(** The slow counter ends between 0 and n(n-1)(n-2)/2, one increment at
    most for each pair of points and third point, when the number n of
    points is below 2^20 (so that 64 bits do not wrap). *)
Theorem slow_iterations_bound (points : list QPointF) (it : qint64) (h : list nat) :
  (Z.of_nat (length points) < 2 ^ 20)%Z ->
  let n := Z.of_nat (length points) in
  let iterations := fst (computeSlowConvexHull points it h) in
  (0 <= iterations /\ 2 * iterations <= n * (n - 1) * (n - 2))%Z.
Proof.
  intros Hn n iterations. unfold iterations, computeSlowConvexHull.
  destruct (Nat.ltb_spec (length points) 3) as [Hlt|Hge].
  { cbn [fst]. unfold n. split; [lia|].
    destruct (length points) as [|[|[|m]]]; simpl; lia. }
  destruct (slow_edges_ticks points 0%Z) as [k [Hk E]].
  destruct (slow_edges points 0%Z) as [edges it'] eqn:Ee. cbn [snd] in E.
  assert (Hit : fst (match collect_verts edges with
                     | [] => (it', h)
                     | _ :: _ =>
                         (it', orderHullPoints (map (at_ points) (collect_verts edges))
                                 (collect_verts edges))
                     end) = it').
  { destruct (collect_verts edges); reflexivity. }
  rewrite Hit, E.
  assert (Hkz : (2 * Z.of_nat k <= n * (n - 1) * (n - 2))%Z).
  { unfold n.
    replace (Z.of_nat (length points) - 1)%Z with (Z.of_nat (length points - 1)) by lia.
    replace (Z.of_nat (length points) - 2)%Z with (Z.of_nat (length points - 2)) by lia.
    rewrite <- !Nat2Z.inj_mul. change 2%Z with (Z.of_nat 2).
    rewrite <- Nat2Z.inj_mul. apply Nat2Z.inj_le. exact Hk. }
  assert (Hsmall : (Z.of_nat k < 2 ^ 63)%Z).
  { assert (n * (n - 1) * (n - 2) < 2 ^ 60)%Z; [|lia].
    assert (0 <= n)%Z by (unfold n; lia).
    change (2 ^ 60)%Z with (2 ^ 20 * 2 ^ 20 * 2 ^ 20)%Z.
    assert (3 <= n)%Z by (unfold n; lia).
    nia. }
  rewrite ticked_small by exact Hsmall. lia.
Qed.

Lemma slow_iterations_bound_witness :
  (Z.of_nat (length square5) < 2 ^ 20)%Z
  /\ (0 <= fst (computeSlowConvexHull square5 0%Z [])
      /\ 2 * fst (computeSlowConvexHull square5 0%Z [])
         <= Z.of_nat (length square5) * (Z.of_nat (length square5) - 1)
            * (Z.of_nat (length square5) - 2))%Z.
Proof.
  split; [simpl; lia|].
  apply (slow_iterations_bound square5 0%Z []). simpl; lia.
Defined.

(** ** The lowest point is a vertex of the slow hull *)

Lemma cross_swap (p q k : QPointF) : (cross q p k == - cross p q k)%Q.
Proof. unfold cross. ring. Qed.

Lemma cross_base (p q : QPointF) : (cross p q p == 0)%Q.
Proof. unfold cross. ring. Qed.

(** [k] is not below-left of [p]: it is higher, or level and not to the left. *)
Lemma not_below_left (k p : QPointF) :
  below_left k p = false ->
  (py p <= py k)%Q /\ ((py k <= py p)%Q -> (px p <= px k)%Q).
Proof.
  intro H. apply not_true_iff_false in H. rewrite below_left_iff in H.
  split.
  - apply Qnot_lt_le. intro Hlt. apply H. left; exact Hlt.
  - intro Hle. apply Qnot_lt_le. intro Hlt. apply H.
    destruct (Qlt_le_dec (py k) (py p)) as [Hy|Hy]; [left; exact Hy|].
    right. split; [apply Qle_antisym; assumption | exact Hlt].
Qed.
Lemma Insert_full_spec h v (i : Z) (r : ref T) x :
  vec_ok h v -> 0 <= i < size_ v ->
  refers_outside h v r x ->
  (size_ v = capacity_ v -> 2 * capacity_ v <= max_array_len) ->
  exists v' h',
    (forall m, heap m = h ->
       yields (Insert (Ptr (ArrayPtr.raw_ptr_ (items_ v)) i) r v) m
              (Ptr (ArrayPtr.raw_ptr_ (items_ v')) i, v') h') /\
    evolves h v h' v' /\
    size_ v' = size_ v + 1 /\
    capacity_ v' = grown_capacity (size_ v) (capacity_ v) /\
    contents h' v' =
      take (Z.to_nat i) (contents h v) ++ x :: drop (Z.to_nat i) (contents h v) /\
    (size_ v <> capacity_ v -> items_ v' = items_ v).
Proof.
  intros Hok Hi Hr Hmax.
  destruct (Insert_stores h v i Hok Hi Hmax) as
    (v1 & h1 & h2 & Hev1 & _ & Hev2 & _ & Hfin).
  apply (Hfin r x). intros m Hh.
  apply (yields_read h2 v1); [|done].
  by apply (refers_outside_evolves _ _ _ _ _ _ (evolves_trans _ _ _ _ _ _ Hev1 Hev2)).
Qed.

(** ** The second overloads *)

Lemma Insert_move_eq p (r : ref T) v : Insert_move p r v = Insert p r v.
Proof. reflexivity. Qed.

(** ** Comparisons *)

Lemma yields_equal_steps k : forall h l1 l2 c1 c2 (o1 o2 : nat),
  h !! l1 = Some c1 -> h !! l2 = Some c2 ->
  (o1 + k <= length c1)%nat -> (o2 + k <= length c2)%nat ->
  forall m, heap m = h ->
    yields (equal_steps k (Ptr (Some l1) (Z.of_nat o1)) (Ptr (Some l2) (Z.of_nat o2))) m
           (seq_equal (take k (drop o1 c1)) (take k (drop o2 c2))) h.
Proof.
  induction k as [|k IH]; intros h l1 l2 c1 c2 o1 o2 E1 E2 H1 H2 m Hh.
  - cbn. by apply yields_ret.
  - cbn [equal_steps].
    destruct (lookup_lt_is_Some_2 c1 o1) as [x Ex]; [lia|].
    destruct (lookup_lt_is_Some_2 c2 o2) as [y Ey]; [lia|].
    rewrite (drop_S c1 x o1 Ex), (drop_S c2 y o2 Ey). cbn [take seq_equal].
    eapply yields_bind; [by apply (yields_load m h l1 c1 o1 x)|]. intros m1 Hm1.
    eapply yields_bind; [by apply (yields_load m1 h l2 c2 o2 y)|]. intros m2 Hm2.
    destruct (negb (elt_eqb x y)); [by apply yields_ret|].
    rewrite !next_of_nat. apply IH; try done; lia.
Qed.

**Directions**. Say how many lines in the records hold the word "computeSlowConvexHull", giving the number by itself.

**Solution for this problem**. 4